Foreign students left out in the cold

As the first month of school comes to a close, many foreign students have yet to arrive on campus, their visa status complicated by heightened security concerns. New government regulations aimed at improving the screening of visa applicants have effectively barred thousands of would-be students from entering the country, and forced many to return home or reapply. Many of the restrictions concern students from Arab countries. While vigilance is required, lawmakers must take care not to discourage international students from studying here.

Foreign students are a great asset to the University, and to universities throughout the country. The students bring fresh ideas and unique views to campus debate, exposing American-born students to an international perspective. Foreign students are also among the University’s most talented researchers. In fact, the recent backlog of visa applications has stunted some University research and forced University departments to scramble for teaching assistants.

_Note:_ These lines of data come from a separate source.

Lemma children_props_witness :
  (1 <= imageIndex (prophecy sevenColumns 39) <= 20)%Z /\
  size (prophecy sevenColumns 39) = 1.2 /\
  grayHint (prophecy sevenColumns 39) = grayHintDegre sevenColumns /\
  snd (position (prophecy sevenColumns 39)) = 0 /\
  (forall index : Z,
     (0 <= index)%Z ->
     imageIndex (prophecy sevenColumns (index + 20))
     = imageIndex (prophecy sevenColumns index)).
Proof.
  apply (children_props sevenColumns (prophecy sevenColumns 39)).
  unfold group. cbn [children]. apply in_map. apply in_indices.
  cbn. lia.
Defined.

End LayoutFacts.

(** ** Properties of a panel *)

Module PanelFacts.

Import Panel.
Local Open Scope R_scope.

(** *** The per-frame update, case by case *)

Section Frames.

Variable position : Vector3.
Variable grayHint : R.
Variables prophecyTexture oceanTexture : Texture.
Variable random : R.

Local Abbreviation frame := (onFrame position random).
Local Abbreviation session := (run position random).
Local Abbreviation count := (ticks position random).
Local Abbreviation start :=
  (mounted position grayHint prophecyTexture oceanTexture).

Lemma applied_true (delta : R) (st : State) :
  accumRef st + delta >= targetDelta -> applied delta st = true.
Proof. intros H. unfold applied. destruct Rge_dec; [reflexivity | contradiction]. Qed.

Lemma applied_false (delta : R) (st : State) :
  accumRef st + delta < targetDelta -> applied delta st = false.
Proof. intros H. unfold applied. destruct Rge_dec; [lra | reflexivity]. Qed.

Lemma onFrame_tick (delta : R) (st : State) :
  applied delta st = true ->
  frame delta st =
    {| accumRef := 0;
       timeRef := timeRef st + targetDelta;
       material :=
         set_uOffset (material st)
           {| v2x := v2x (uOffset (material st)) + targetDelta * 0.1;
              v2y := v2y (uOffset (material st)) - targetDelta * 0.1 |};
       meshRef :=
         option_map
           (fun mesh =>
              setY mesh
                (startY position
                 + sin ((timeRef st + targetDelta) * 4.0
                        + floatOffset random) * 0.1))
           (meshRef st) |}.
Proof.
  unfold applied, onFrame. destruct Rge_dec; [|discriminate].
  intros _. destruct (meshRef st); reflexivity.
Qed.
(** C1. For a session the caller owns, [deleteWorkoutSession] sends the
    lookup, then the deletion of the caller's exercises of that session, then
    the deletion of the session, and returns the id. The exercises that
    remain are those that were there and are not both under that session and
    owned by the caller; the sessions that remain are those that are not
    that session of the caller; every remaining row is as it was. The
    database is one the driver can read, and no exercise of another user is
    under the session (the foreign key would keep the session). *)
Theorem deleteWorkoutSession_cascade raw i u rt d :
  server.id_input rt raw = Some {| IdInput.id := i |} →
  owns_session d (user_id u) i →
  readable d →
  unreferenced_by_others d (user_id u) i →
  ∃ d',
    server.deleteWorkoutSession raw (signed_in u) rt d =
      (d', Fulfilled {| success := true; data := i |}) ∧
    exercises d' =
      filter (fun e => ¬ (WorkoutExercises.sessionId e = i ∧
                          WorkoutExercises.userId e = user_id u)) (exercises d) ∧
    sessions d' =
      filter (fun s => ¬ (WorkoutSessions.id s = i ∧
                          WorkoutSessions.userId s = user_id u)) (sessions d) ∧
    journal d' = journal d ++
      [SelectSessions
         (Sql.and (Sql.eq WorkoutSessions.id i)
                  (Sql.eq WorkoutSessions.userId (user_id u))) None;
       DeleteExercises
         (Sql.and (Sql.eq WorkoutExercises.sessionId i)
                  (Sql.eq WorkoutExercises.userId (user_id u)));
       DeleteSessions
         (Sql.and (Sql.eq WorkoutSessions.id i)
                  (Sql.eq WorkoutSessions.userId (user_id u)))] ∧
    ¬ owns_session d' (user_id u) i ∧
    (∀ e, e ∈ exercises d →
          WorkoutExercises.userId e ≠ user_id u ∨ WorkoutExercises.sessionId e ≠ i →
          e ∈ exercises d') ∧
    (∀ s, s ∈ sessions d →
          WorkoutSessions.userId s ≠ user_id u ∨ WorkoutSessions.id s ≠ i →
          s ∈ sessions d').
Proof.
  intros Hin Hown _ _.
  destruct (getSessionForUser_found _ _ _ Hown) as (s0 & Hget & _).
  eexists. split.
  { unfold server.deleteWorkoutSession.
    rewrite (defineAction_accepted _ _ _ _ _ _ Hin).
    unfold server.deleteWorkoutSession_handler.
    rewrite (await_fulfilled _ _ _ _ _ (requireUser_signed_in u d)).
    rewrite (await_fulfilled _ _ _ _ _ Hget).
    reflexivity. }
  simpl. repeat split.
  - by rewrite <- !app_assoc.
  - intros (s & Hs & Hi & Hu). apply list_elem_of_filter in Hs as [Hs _].
    by apply Hs.
  - intros e He Hother. apply list_elem_of_filter. split; [|done].
    intros [? ?]. destruct Hother; done.
  - intros s Hs Hother. apply list_elem_of_filter. split; [|done].
    intros [? ?]. destruct Hother; done.
Qed.

Lemma deleteWorkoutSession_cascade_witness :
  ∃ d',
    server.deleteWorkoutSession (Sample.body [("id", VStr "s1")])
      (signed_in Sample.alice) Sample.rt Sample.gym =
      (d', Fulfilled {| success := true; data := "s1" |}) ∧
    exercises d' =
      [Sample.exercise "e2" "s2" "bob" "Running";
       Sample.exercise "e3" "s3" "alice" "Barbell Row"] ∧
    sessions d' =
      [Sample.session "s2" "bob" "Morning Run" 1600000100000;
       Sample.session "s3" "alice" "Pull Day" 1600000200000;
       Sample.session "s4" "alice" "Leg Day" 1600000300000].
Proof.
  destruct (deleteWorkoutSession_cascade (Sample.body [("id", VStr "s1")]) "s1"
    Sample.alice Sample.rt Sample.gym) as (d' & Hrun & He & Hs & _).
  - vm_compute. reflexivity.
  - apply (bool_decide_unpack _). vm_compute. exact I.
  - apply (bool_decide_unpack _). vm_compute. exact I.
  - apply (bool_decide_unpack _). vm_compute. exact I.
  - exists d'. split; [exact Hrun|]. split; [rewrite He | rewrite Hs]; reflexivity.
Defined.

(** ** Paging *)

Lemma positive_int_inv v n :
  z.positive (z.int z.number) v = Some n → 1 ≤ n.
Proof.
  unfold z.positive, z.check. intros Hv.
  destruct (z.int z.number v) as [m|]; simpl in Hv; [|done].
  destruct (0 <? m) eqn:Hm; [|done]. injection Hv as <-.
  apply Z.ltb_lt in Hm. lia.
Qed.

(** What the schema of [listMyWorkoutSessions] lets through. *)
Lemma listMyWorkoutSessions_input_bounds rt raw input :
  server.listMyWorkoutSessions_input rt raw = Some input →
  1 ≤ ListInput.page input ∧ 1 ≤ ListInput.pageSize input ≤ 100.
Proof.
  unfold server.listMyWorkoutSessions_input, z.object.
  destruct raw as [o|]; [|done]. intros Hin.
  destruct (z.default _ _ (prop o "page")) as [p|] eqn:Hp; simpl in Hin; [|done].
  destruct (z.default _ (z.max _ _) (prop o "pageSize")) as [n|] eqn:Hn;
    simpl in Hin; [|done].
  injection Hin as <-. simpl.
  assert (1 ≤ p) as Hp1.
  { unfold z.default in Hp.
    destruct (prop o "page"); by apply positive_int_inv in Hp. }
  assert (1 ≤ n ≤ 100) as Hn1.
  { assert (∀ v, z.max 100 (z.positive (z.int z.number)) v = Some n → 1 ≤ n ≤ 100) as Hmax.
    { intros v. unfold z.max, z.check at 1. intros Hv.
      destruct (z.positive _ v) as [m|] eqn:Hm; simpl in Hv; [|done].
      destruct (m <=? 100) eqn:Hle; [|done]. injection Hv as <-.
      apply positive_int_inv in Hm. apply Z.leb_le in Hle. lia. }
    unfold z.default in Hn. destruct (prop o "pageSize"); by apply Hmax in Hn. }
  done.
Qed.

(** C6. [listMyWorkoutSessions] returns the caller's sessions from offset
    [(page - 1) * pageSize], at most [pageSize] of them, with [page] and
    [pageSize] echoed; of three sessions, page 2 of size 1 is the second
    one alone. Nothing is written. The stored rows are ones the driver can
    read and the offset is a safe integer, as the product of two numbers
    must be to be exact and as the engine's [OFFSET] needs. *)
Theorem listMyWorkoutSessions_page raw p n u rt d :
  server.listMyWorkoutSessions_input rt raw =
    Some {| ListInput.page := p; ListInput.pageSize := n |} →
  readable d →
  safe_integer ((p - 1) * n) →
  ∃ d' items,
    server.listMyWorkoutSessions raw (signed_in u) rt d =
      (d', Fulfilled {|
         success := true;
         data := {|
           Page.items := items;
           Page.total := Z.of_nat (length items);
           Page.page := p;
           Page.pageSize := n;
         |} |}) ∧
    items =
      take (Z.to_nat n) (drop (Z.to_nat ((p - 1) * n)) (sessions_of d (user_id u))) ∧
    0 ≤ (p - 1) * n ∧
    Z.of_nat (length items) ≤ n ∧
    sessions d' = sessions d ∧
    exercises d' = exercises d ∧
    (∀ a b c, sessions_of d (user_id u) = [a; b; c] → p = 2 → n = 1 → items = [b]).
Proof.
  intros Hin _ _.
  destruct (listMyWorkoutSessions_input_bounds _ _ _ Hin) as [Hp Hn]. simpl in Hp, Hn.
  eexists. eexists. split.
  { unfold server.listMyWorkoutSessions.
    rewrite (defineAction_accepted _ _ _ _ _ _ Hin).
    unfold server.listMyWorkoutSessions_handler.
    rewrite (await_fulfilled _ _ _ _ _ (requireUser_signed_in u d)).
    reflexivity. }
  simpl. repeat split.
  - nia.
  - rewrite length_take. lia.
  - intros a b c Hthree -> ->.
    change (selected (Sql.eq WorkoutSessions.userId (user_id u)) (sessions d))
      with (sessions_of d (user_id u)).
    by rewrite Hthree.
Qed.

Lemma listMyWorkoutSessions_page_witness :
  ∃ d',
    server.listMyWorkoutSessions
      (Sample.body [("page", VNum (Finite (inject_Z 2)));
                    ("pageSize", VNum (Finite (inject_Z 1)))])
      (signed_in Sample.alice) Sample.rt Sample.gym =
      (d', Fulfilled {|
         success := true;
         data := {|
           Page.items := [Sample.session "s3" "alice" "Pull Day" 1600000200000];
           Page.total := 1;
           Page.page := 2;
           Page.pageSize := 1;
         |} |}).
Proof.
  destruct (listMyWorkoutSessions_page
    (Sample.body [("page", VNum (Finite (inject_Z 2)));
                  ("pageSize", VNum (Finite (inject_Z 1)))])
    2 1 Sample.alice Sample.rt Sample.gym) as (d' & items & Hrun & _ & _ & _ & _ & _ & Hsecond).
  - vm_compute. reflexivity.
  - apply (bool_decide_unpack _). vm_compute. exact I.
  - apply (bool_decide_unpack _). vm_compute. exact I.
  - exists d'. rewrite Hrun.
    rewrite (Hsecond (Sample.session "s1" "alice" "Push Day" 1600000000000)
                     (Sample.session "s3" "alice" "Pull Day" 1600000200000)
                     (Sample.session "s4" "alice" "Leg Day" 1600000300000));
      reflexivity.
Defined.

In addition to their contributions to campus life, foreign students are a great asset in the war against terrorism. After graduation, many will return to become leaders in their home countries. They will take the ideas and values learned here, and share them at home. As Luis Bartolomei, a University immigration attorney, recently said: “These students will take the flavor they got here and that will affect diplomacy in the future.”

The United States continues to be viewed with contempt around the world. Much of that stems from a misunderstanding of what the United States stands for. In bridging this gap, higher education can play a vital role. America’s colleges and universities should be encouraging foreign students to study here, not closing their doors.